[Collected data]
(* ===== verification/Serial.v ===== *)
(** * Typed values on writers and readers (serializer.{h,cpp}, deserializer.{h,cpp})

    [Serializer] and [Deserializer] over any writer and reader, and the composition of
    their round trips: [writes f enc] says that [f] appends the encoding [enc],
    [reads d enc P] that [d] reads back every value of [P] so encoded. *)

From Stdlib Require Import Ascii String.
From S2P Require Import Prelude.
From S2P Require Import FileHandle.
From S2P Require Import Serializer.
From S2P Require Import SerializerFacts.
#[local] Open Scope nat_scope.
#[local] Open Scope list_scope.

(** The build flag: labels are written and checked in debug builds only. *)
Class DeserDebug : Type := DESER_DEBUG : bool.

Section Serializer.
Context {W : Type} `{Writer W} `{DeserDebug}.

Definition serializeValue (size : nat) (value : Z) : stM W () := wr_write (bytes_of size value).

Definition serializeString (value : string) : stM W () :=
  _ ← serializeValue 8 (Z.of_nat (String.length value));
  wr_write (bytes_of_string value).

Definition writeDebuggingInfo (value : string) : stM W () :=
  if DESER_DEBUG then serializeString value else mret ().

Fixpoint serializeEach {A} (f : A → stM W ()) (l : list A) : stM W () :=
  match l with
  | [] => mret ()
  | x :: l => _ ← f x; serializeEach f l
  end.

Definition serializeOptionalValue {A} (f : A → stM W ()) (value : option A) : stM W () :=
  _ ← serializeValue 1 (if value then 0 else 1)%Z;
  match value with Some x => f x | None => mret () end.

Definition serializeVector {A} (f : A → stM W ()) (values : list A) : stM W () :=
  _ ← serializeValue 8 (Z.of_nat (List.length values)); serializeEach f values.

Definition serializeArray {A} (f : A → stM W ()) (values : list A) : stM W () := serializeEach f values.

(** The entries of a map in the order of its iteration; unordered maps, sets and
    vectors of pointers have the same body. *)
Definition serializeMap {K A} (fk : K → stM W ()) (fv : A → stM W ()) (values : list (K * A)) : stM W () :=
  _ ← serializeValue 8 (Z.of_nat (List.length values));
  serializeEach (λ '(k, v), _ ← fk k; fv v) values.
End Serializer.

Section Deserializer.
Context {R : Type} `{Reader R} `{DeserDebug}.

Definition deserializeValue (size : nat) : stM R Z := bs ← rd_read size; mret (value_of bs).

Definition deserializeString : stM R string :=
  valueLength ← deserializeValue 8;
  bs ← rd_read (Z.to_nat valueLength);
  mret (string_of_bytes bs).

(** The assertion is live in debug builds, which are the ones with labels. *)
Definition validateDebuggingInfo (expectedVal : string) : stM R () :=
  if DESER_DEBUG then
    value ← deserializeString;
    if decide (value = expectedVal) then mret () else st_lift UB
  else mret ().

Fixpoint deserializeEach {A} (d : stM R A) (n : nat) : stM R (list A) :=
  match n with
  | 0 => mret []
  | S n => x ← d; l ← deserializeEach d n; mret (x :: l)
  end.

Definition deserializeOptionalValue {A} (d : stM R A) : stM R (option A) :=
  isNull ← deserializeValue 1;
  if bool_decide (isNull = 0)%Z then x ← d; mret (Some x) else mret None.

Definition deserializeVector {A} (d : stM R A) : stM R (list A) :=
  vectorSize ← deserializeValue 8; deserializeEach d (Z.to_nat vectorSize).

Definition deserializeArray {A} (ARRAY_SIZE : nat) (d : stM R A) : stM R (list A) := deserializeEach d ARRAY_SIZE.

(** The entries in the order they are emplaced. *)
Definition deserializeMap {K A} (dk : stM R K) (dv : stM R A) : stM R (list (K * A)) :=
  mapSize ← deserializeValue 8;
  deserializeEach (k ← dk; v ← dv; mret (k, v)) (Z.to_nat mapSize).
End Deserializer.

(** ** Encodings *)

Definition enc_string (s : string) : list Z :=
  bytes_of 8 (Z.of_nat (String.length s)) ++ bytes_of_string s.
Definition enc_label `{DeserDebug} (s : string) : list Z := if DESER_DEBUG then enc_string s else [].
Definition enc_each {A} (enc : A → list Z) (l : list A) : list Z := l ≫= enc.
Definition enc_vector {A} (enc : A → list Z) (l : list A) : list Z :=
  bytes_of 8 (Z.of_nat (List.length l)) ++ enc_each enc l.

Lemma length_enc_each {A} (enc : A → list Z) k l :
  (∀ x, x ∈ l → List.length (enc x) = k) → List.length (enc_each enc l) = k * List.length l.
Proof.
  induction l as [|x l IH]; intros Hk; [simpl; lia|]. unfold enc_each in *. cbn [mbind list_bind].
  rewrite length_app, IH, (Hk x); [simpl; lia|left|]. intros y ?. apply Hk. by right.
Qed.

Definition fits {W} `{WriterLaws W} (w : W) (bs : list Z) : Prop :=
  (Z.of_nat (List.length (wr_contents w) + List.length bs) < wr_cap)%Z.

Definition writes {W} `{WriterLaws W} (f : stM W ()) (bs : list Z) : Prop :=
  ∀ w, wr_ok w → fits w bs → ∃ w', f w = (w', Ok ()) ∧ wr_ok w' ∧ wr_contents w' = wr_contents w ++ bs.

Definition reads {R} `{ReaderLaws R} {A} (d : stM R A) (bs : list Z) (x : A) : Prop :=
  ∀ r rest, rd_ok r → rd_remaining r = bs ++ rest →
    ∃ r', d r = (r', Ok x) ∧ rd_ok r' ∧ rd_remaining r' = rest.

Section Writes.
Context {W : Type} `{WriterLaws W} `{DeserDebug}.

Lemma writes_write bs : writes (wr_write bs) bs.
Proof. intros w Hok Hfit. by apply wr_write_spec. Qed.

Lemma writes_ret : writes (mret ()) [].
Proof. intros w Hok _. exists w. by rewrite app_nil_r. Qed.

Lemma writes_bind f g b1 b2 : writes f b1 → writes g b2 → writes (_ ← f; g) (b1 ++ b2).
Proof.
  intros Hf Hg w Hok Hfit. unfold fits in Hfit. rewrite length_app in Hfit.
  destruct (Hf w Hok) as (w1 & E1 & Hok1 & C1); [unfold fits; lia|].
  destruct (Hg w1 Hok1) as (w2 & E2 & Hok2 & C2); [unfold fits; rewrite C1, length_app; lia|].
  exists w2. rewrite st_bind_run, E1. split_and!; [done..|]. by rewrite C2, C1, (assoc_L (++)).
Qed.

Lemma writes_value n v : writes (serializeValue n v) (bytes_of n v).
Proof. apply writes_write. Qed.

Lemma writes_string s : writes (serializeString s) (enc_string s).
Proof. apply writes_bind; [apply writes_value|apply writes_write]. Qed.

Lemma writes_label s : writes (writeDebuggingInfo s) (enc_label s).
Proof. unfold writeDebuggingInfo, enc_label. case DESER_DEBUG; [apply writes_string|apply writes_ret]. Qed.

Lemma writes_each {A} (f : A → stM W ()) enc l :
  (∀ x, x ∈ l → writes (f x) (enc x)) → writes (serializeEach f l) (enc_each enc l).
Proof.
  induction l as [|x l IH]; intros Hf; [apply writes_ret|].
  apply writes_bind; [apply Hf; left|]. apply IH. intros. apply Hf. by right.
Qed.

Lemma writes_vector {A} (f : A → stM W ()) enc l :
  (∀ x, x ∈ l → writes (f x) (enc x)) → writes (serializeVector f l) (enc_vector enc l).
Proof. intros Hf. apply writes_bind; [apply writes_value|by apply writes_each]. Qed.

Lemma writes_optional {A} (f : A → stM W ()) enc o :
  (∀ x, o = Some x → writes (f x) (enc x)) →
  writes (serializeOptionalValue f o)
    (bytes_of 1 (if o then 0 else 1)%Z ++ match o with Some x => enc x | None => [] end).
Proof.
  intros Hf. apply writes_bind; [apply writes_value|]. destruct o; [by apply Hf|apply writes_ret].
Qed.
End Writes.

Section Reads.
Context {R : Type} `{ReaderLaws R} `{DeserDebug}.

Lemma reads_ret {A} (x : A) : reads (mret x) [] x.
Proof. intros r rest Hok E. by exists r. Qed.

Lemma reads_read bs : reads (rd_read (List.length bs)) bs bs.
Proof. intros r rest Hok E. by apply rd_read_spec. Qed.

Lemma reads_bind {A B} (d : stM R A) (g : A → stM R B) b1 b2 x y :
  reads d b1 x → reads (g x) b2 y → reads (d ≫= g) (b1 ++ b2) y.
Proof.
  intros Hd Hg r rest Hok E. rewrite <-(assoc_L (++)) in E.
  destruct (Hd r _ Hok E) as (r1 & E1 & Hok1 & C1).
  destruct (Hg r1 rest Hok1 C1) as (r2 & E2 & Hok2 & C2).
  exists r2. by rewrite st_bind_run, E1.
Qed.

Lemma reads_fmap {A B} (d : stM R A) (g : A → B) bs x : reads d bs x → reads (y ← d; mret (g y)) bs (g x).
Proof. intros Hd. rewrite <-(app_nil_r bs). by eapply reads_bind, reads_ret. Qed.

Lemma reads_value n v : (0 ≤ v < 256 ^ Z.of_nat n)%Z → reads (deserializeValue n) (bytes_of n v) v.
Proof.
  intros Hv. unfold deserializeValue. pose proof (reads_read (bytes_of n v)) as Hr.
  rewrite length_bytes_of in Hr. apply (reads_fmap _ value_of) in Hr. by rewrite value_of_bytes_of in Hr.
Qed.

Lemma reads_string s : (Z.of_nat (String.length s) < 2 ^ 64)%Z → reads deserializeString (enc_string s) s.
Proof.
  intros Hs. unfold deserializeString. eapply reads_bind; [apply reads_value; simpl; lia|].
  rewrite Nat2Z.id. pose proof (reads_read (bytes_of_string s)) as Hr.
  rewrite length_bytes_of_string in Hr. apply (reads_fmap _ string_of_bytes) in Hr.
  by rewrite string_of_bytes_of_string in Hr.
Qed.

Lemma reads_label s : (Z.of_nat (String.length s) < 2 ^ 64)%Z → reads (validateDebuggingInfo s) (enc_label s) ().
Proof.
  intros Hs. unfold validateDebuggingInfo, enc_label. case DESER_DEBUG; [|apply reads_ret].
  rewrite <-(app_nil_r (enc_string s)). eapply reads_bind; [by apply reads_string|].
  rewrite decide_True by done. apply reads_ret.
Qed.

Lemma reads_each {A} (d : stM R A) enc l :
  (∀ x, x ∈ l → reads d (enc x) x) → reads (deserializeEach d (List.length l)) (enc_each enc l) l.
Proof.
  induction l as [|x l IH]; intros Hd; [apply reads_ret|]. cbn [deserializeEach List.length].
  eapply reads_bind; [apply Hd; left|]. apply (reads_fmap _ (cons x)). apply IH. intros. apply Hd. by right.
Qed.

Lemma reads_vector {A} (d : stM R A) enc l :
  (Z.of_nat (List.length l) < 2 ^ 64)%Z →
  (∀ x, x ∈ l → reads d (enc x) x) → reads (deserializeVector d) (enc_vector enc l) l.
Proof.
  intros Hl Hd. eapply reads_bind; [apply reads_value; simpl; lia|]. rewrite Nat2Z.id. by apply reads_each.
Qed.

Lemma reads_optional {A} (d : stM R A) enc (o : option A) :
  (∀ x, o = Some x → reads d (enc x) x) →
  reads (deserializeOptionalValue d)
    (bytes_of 1 (if o then 0 else 1)%Z ++ match o with Some x => enc x | None => [] end) o.
Proof.
  intros Hd. eapply reads_bind; [apply reads_value; destruct o; simpl; lia|].
  destruct o as [x|]; simpl.
  - apply (reads_fmap d Some). by apply Hd.
  - apply reads_ret.
Qed.
End Reads.
Lemma add_records_ok (s : Sink W) l :
  kind_ok s → Forall loggable l →
  (Z.of_nat (List.length (wr_contents (sink_out s)) + List.length (frames l)) < wr_cap)%Z →
  ∃ s', add_records l s = (s', Ok ()) ∧ kind_ok s' ∧ wr_contents (sink_out s') = wr_contents (sink_out s) ++ frames l.
Proof.
  revert s. induction l as [|r l IH]; intros s Hs Hl Hcap.
  { exists s. by rewrite app_nil_r. }
  apply Forall_cons in Hl as [Hr Hl]. change (r :: l) with ([r] ++ l) in *. rewrite frames_app in *.
  rewrite length_app in Hcap. destruct (add_record_ok s r Hs Hr ltac:(lia)) as (s1 & E1 & Hs1 & C1).
  destruct (IH s1 Hs1 Hl) as (s2 & E2 & Hs2 & C2); [rewrite C1, length_app; lia|].
  exists s2. cbn [add_records app]. rewrite st_bind_run, E1. split; [done|]. split; [done|].
  by rewrite C2, C1, (assoc_L (++)).
Qed.
End Sink.

(** ** The pages of a local log, flushed *)

Lemma flush_each_writes {W} `{WriterLaws W} pre lst o :
  Forall (λ p, List.length p = BUFFER_SIZE) pre →
  writes (flush_each (pre ++ [lst]) o) (concat pre ++ take o lst).
Proof.
  induction pre as [|p pre IH]; intros Hp; [apply writes_write|]. apply Forall_cons in Hp as [Hp Hpre].
  cbn [concat]. rewrite <-(assoc_L (++)).
  replace (flush_each ((p :: pre) ++ [lst]) o) with (_ ← wr_write (take BUFFER_SIZE p); flush_each (pre ++ [lst]) o)
    by (destruct pre; done).
  apply writes_bind; [|by apply IH]. rewrite take_ge by lia. apply writes_write.
Qed.

Lemma imw_flush_to_writes {W} `{WriterLaws W} w : imw_ok w → writes (imw_flush_to w) (imw_contents w).
Proof.
  intros [Hp Ho He]. unfold imw_flush_to. destruct w as [ps o]. cbn [pages pageOffset] in *.
  destruct ps as [|lst pre _] using rev_ind.
  - unfold imw_contents. simpl. rewrite take_nil. apply writes_ret.
  - apply Forall_app in Hp as [Hpre Hl]. apply Forall_cons_1 in Hl as [Hl _].
    rewrite (contents_snoc garbage garbage_page) by (try done; lia). by apply flush_each_writes.
Qed.

(** ** The log file *)

Local Existing Instance BufferedFileWriter_laws.

(** An open log has nothing buffered and starts with its header. *)
Definition wal_ok (w : WAL) : Prop :=
  match serializer w with
  | Some s => kind_ok s ∧ bfw_bufferOffset (sink_out s) = 0 ∧ bfw_file (sink_out s) ≠ []
  | None => True
  end.

(** A new writer on a file. *)
Lemma newSink_ok file :
  kind_ok (sink_setFileOffset (List.length file) (newSink allocateBuffer enableChecksums (newBufferedFileWriter file))) ∧
  let s := sink_setFileOffset (List.length file) (newSink allocateBuffer enableChecksums (newBufferedFileWriter file)) in
  bfw_contents (sink_out s) = file.
Proof.
  unfold newSink, kind_ok, sink_ok. destruct enableChecksums; cbn [sink_setFileOffset sink_kind sink_out].
  - split; [split; [split|done]|by unfold bfw_contents; simpl; rewrite app_nil_r].
    + constructor; simpl; [apply length_replicate|lia|done].
    + split; [done|]. simpl. by rewrite allocateBuffer_size.
  - split; [split; [split; [|done]|done]|by unfold bfw_contents; simpl; rewrite app_nil_r].
    constructor; simpl; [apply length_replicate|lia|done].
Qed.

Lemma sink_flush_ok s :
  kind_ok s → kind_ok (sink_flush s) ∧ bfw_file (sink_out (sink_flush s)) = bfw_contents (sink_out s) ∧
  bfw_bufferOffset (sink_out (sink_flush s)) = 0.
Proof.
  intros [[Hok Hs] Hk]. destruct s as [w|w]; cbn [sink_flush sink_out outputSerializer] in *;
    destruct (bfw_flush_ok _ Hok) as (? & _ & ? & ?); done.
Qed.

(** What a writer with an empty buffer has written is its file. *)
Lemma sink_file s : bfw_bufferOffset (sink_out s) = 0 → bfw_contents (sink_out s) = bfw_file (sink_out s).
Proof. intros E. unfold bfw_contents. by rewrite E, take_0, app_nil_r. Qed.

(** In an open writer the offset is the end of the file. *)
Lemma setFileOffset_end (s : Sink BufferedFileWriter) :
  kind_ok s → sink_setFileOffset (List.length (bfw_file (sink_out s))) s = s.
Proof.
  intros [[Hok _] _]. destruct s as [[b o n f]|[[b o n f] e eb]]; cbn in *; destruct Hok as [_ _ E]; cbn in E; by rewrite E.
Qed.

Lemma writeHeader_ok db s c z :
  kind_ok s → bfw_contents (sink_out s) = [] →
  ∃ s', writeHeader allocateBuffer enableChecksums db (mkWAL (Some s) c z) = (mkWAL (Some s') c z, Ok ()) ∧ kind_ok s' ∧
    bfw_contents (sink_out s') = frame_of (enc_wal_header db).
Proof.
  intros [Hs Hk] Hc.
  destruct (write_object_ok allocateBuffer s (wal_header enableChecksums db) (enc_wal_header db))
    as (s' & E & Hs' & Hk' & C'); [|done| | |].
  - intros L. apply writes_bind; apply writes_value.
  - intros _. rewrite enc_wal_header_length. unfold BUFFER_SIZE. lia.
  - cbn [wr_contents wr_cap BufferedFileWriter_laws]. rewrite Hc, Hk. pose proof (header_frame_length enableChecksums db). simpl. lia.
  - exists s'. cbn [wr_contents BufferedFileWriter_laws] in C'. rewrite Hc, Hk in C'.
    split; [|split; [split; [done|congruence]|done]].
    unfold writeHeader, on_writer. cbn [serializer]. unfold write_object, facts_sink_writer in E.
    unfold sink_writer. by rewrite E.
Qed.

Lemma initWriter_ok db w :
  wal_ok w →
  ∃ s, initWriter allocateBuffer enableChecksums db w = (mkWAL (Some s) (closedFile w) (checkpointWal w), Ok ()) ∧
    kind_ok s ∧ bfw_contents (sink_out s) = log_base db w.
Proof.
  intros Hw. unfold initWriter. rewrite st_bind_run. cbn [st_get]. destruct w as [[s|] closed frozen].
  - destruct Hw as (Hs & H0' & Hne). cbn [serializer mret stM_ret]. exists s. split; [done|]. split; [done|].
    rewrite sink_file by done. unfold log_base, walFile. cbn [serializer] in *. by destruct (bfw_file (sink_out s)).
  - cbn [serializer closedFile checkpointWal]. set (file := default [] closed).
    destruct (newSink_ok file) as [Hk Hc]. rewrite st_bind_run. cbn [st_put]. rewrite st_bind_run.
    set (s0 := newSink _ _ _) in *.
    assert (bfw_file (sink_out s0) = file) as Hf0 by (unfold s0, newSink; by destruct enableChecksums).
    case_decide as Hlen.
    + apply nil_length_inv in Hlen. rewrite Hlen in *.
      assert (sink_setFileOffset (List.length (@nil Z)) s0 = s0) as Es by (unfold s0, newSink; by destruct enableChecksums).
      rewrite Es in *. destruct (writeHeader_ok db s0 closed frozen Hk Hc) as (s1 & -> & Hk1 & C1).
      rewrite st_bind_run. cbn [st_get]. unfold on_writer. cbn [serializer st_modify walFile default from_option id].
      rewrite setFileOffset_end by done. exists s1. split; [done|]. split; [done|]. rewrite C1.
      unfold log_base, walFile. cbn [serializer closedFile]. destruct closed as [[|]|]; by simplify_eq/=.
    + cbn [mret stM_ret]. rewrite st_bind_run. cbn [st_get]. unfold on_writer.
      cbn [serializer st_modify walFile default from_option id]. rewrite Hf0.
      eexists. split; [done|]. split; [exact Hk|]. rewrite Hc.
      unfold log_base, walFile, file in *. cbn [serializer closedFile]. by destruct closed as [[|]|].
Qed.
(** An open writer, flushed, is an open log again. *)
Lemma flushed_ok s c z :
  kind_ok s → bfw_contents (sink_out s) ≠ [] →
  flushAndSyncNoLock (mkWAL (Some s) c z) = (mkWAL (Some (sink_flush s)) c z, Ok ()) ∧
  wal_ok (mkWAL (Some (sink_flush s)) c z) ∧
  walFile (mkWAL (Some (sink_flush s)) c z) = Some (bfw_contents (sink_out s)).
Proof.
  intros Hs Hne. destruct (sink_flush_ok s Hs) as (Hk & Hf & Hz). split; [done|].
  unfold wal_ok, walFile. cbn [serializer]. by rewrite Hf.
Qed.

(** ** The operations *)

Lemma local_size (l : LocalWAL) :
  imw_ok (sink_out l) → imw_contents (sink_out l) ≠ [] → lw_getSize l ≠ 0.
Proof.
  intros Hl Hne Hz. apply Hne, nil_length_inv. rewrite (imw_length garbage garbage_page) by done.
  unfold lw_getSize in Hz. destruct l; cbn [sink_out] in *; lia.
Qed.
(* ===== verification/WalReplayerFacts.v ===== *)
(** * What recovery reads from the logs

    A log file is its header frame, the frames of records and perhaps a torn tail.
    [dryReplay] finds the end of the last commit, and the replay runs the records up to
    it. *)

From Stdlib Require Import Ascii String.
From S2P Require Import Prelude.
From S2P Require Import FileHandle.
From S2P Require Import FreeSpace.
From S2P Require Import PageManager.
From S2P Require Import Serializer.
From S2P Require Import SerializerFacts.
From S2P Require Import Serial.
From S2P Require Import FreeSpaceSerial.
From S2P Require Import Checksum.
From S2P Require Import WalRecord.
From S2P Require Import Wal.
From S2P Require Import ShadowFile.
From S2P Require Import WalReplayer.

#[local] Open Scope nat_scope.
#[local] Open Scope list_scope.

(** ** Committed records *)

Section Committed.
Context {V C P : Type}.

Definition is_checkpoint (r : WALRecord V C P) : bool := match r with CheckpointRecord => true | _ => false end.
Definition is_commit (r : WALRecord V C P) : bool := match r with CommitRecord => true | _ => false end.

(** The records up to the last commit. *)
Fixpoint committed (l : list (WALRecord V C P)) : list (WALRecord V C P) :=
  match l with
  | [] => []
  | r :: l =>
      match committed l with
      | [] => if is_commit r then [r] else []
      | l => r :: l
      end
  end.

Definition no_checkpoint (l : list (WALRecord V C P)) : Prop := Forall (λ r, is_checkpoint r = false) l.

Lemma committed_prefix l : ∃ tl, l = committed l ++ tl.
Proof.
  induction l as [|r l [tl IH]]; [by exists []|]. simpl. destruct (committed l) eqn:E.
  - destruct (is_commit r); [by exists l|by exists (r :: l)].
  - exists tl. simpl in *. by rewrite IH at 1.
Qed.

TASK:
Could you please copy the lines above exactly, beginning at the first and ending at the line that contains "[reads d enc"?

TASK ANSWER:
(* ===== verification/Serial.v ===== *)
(** * Typed values on writers and readers (serializer.{h,cpp}, deserializer.{h,cpp})

    [Serializer] and [Deserializer] over any writer and reader, and the composition of
    their round trips: [writes f enc] says that [f] appends the encoding [enc],
    [reads d enc P] that [d] reads back every value of [P] so encoded. *)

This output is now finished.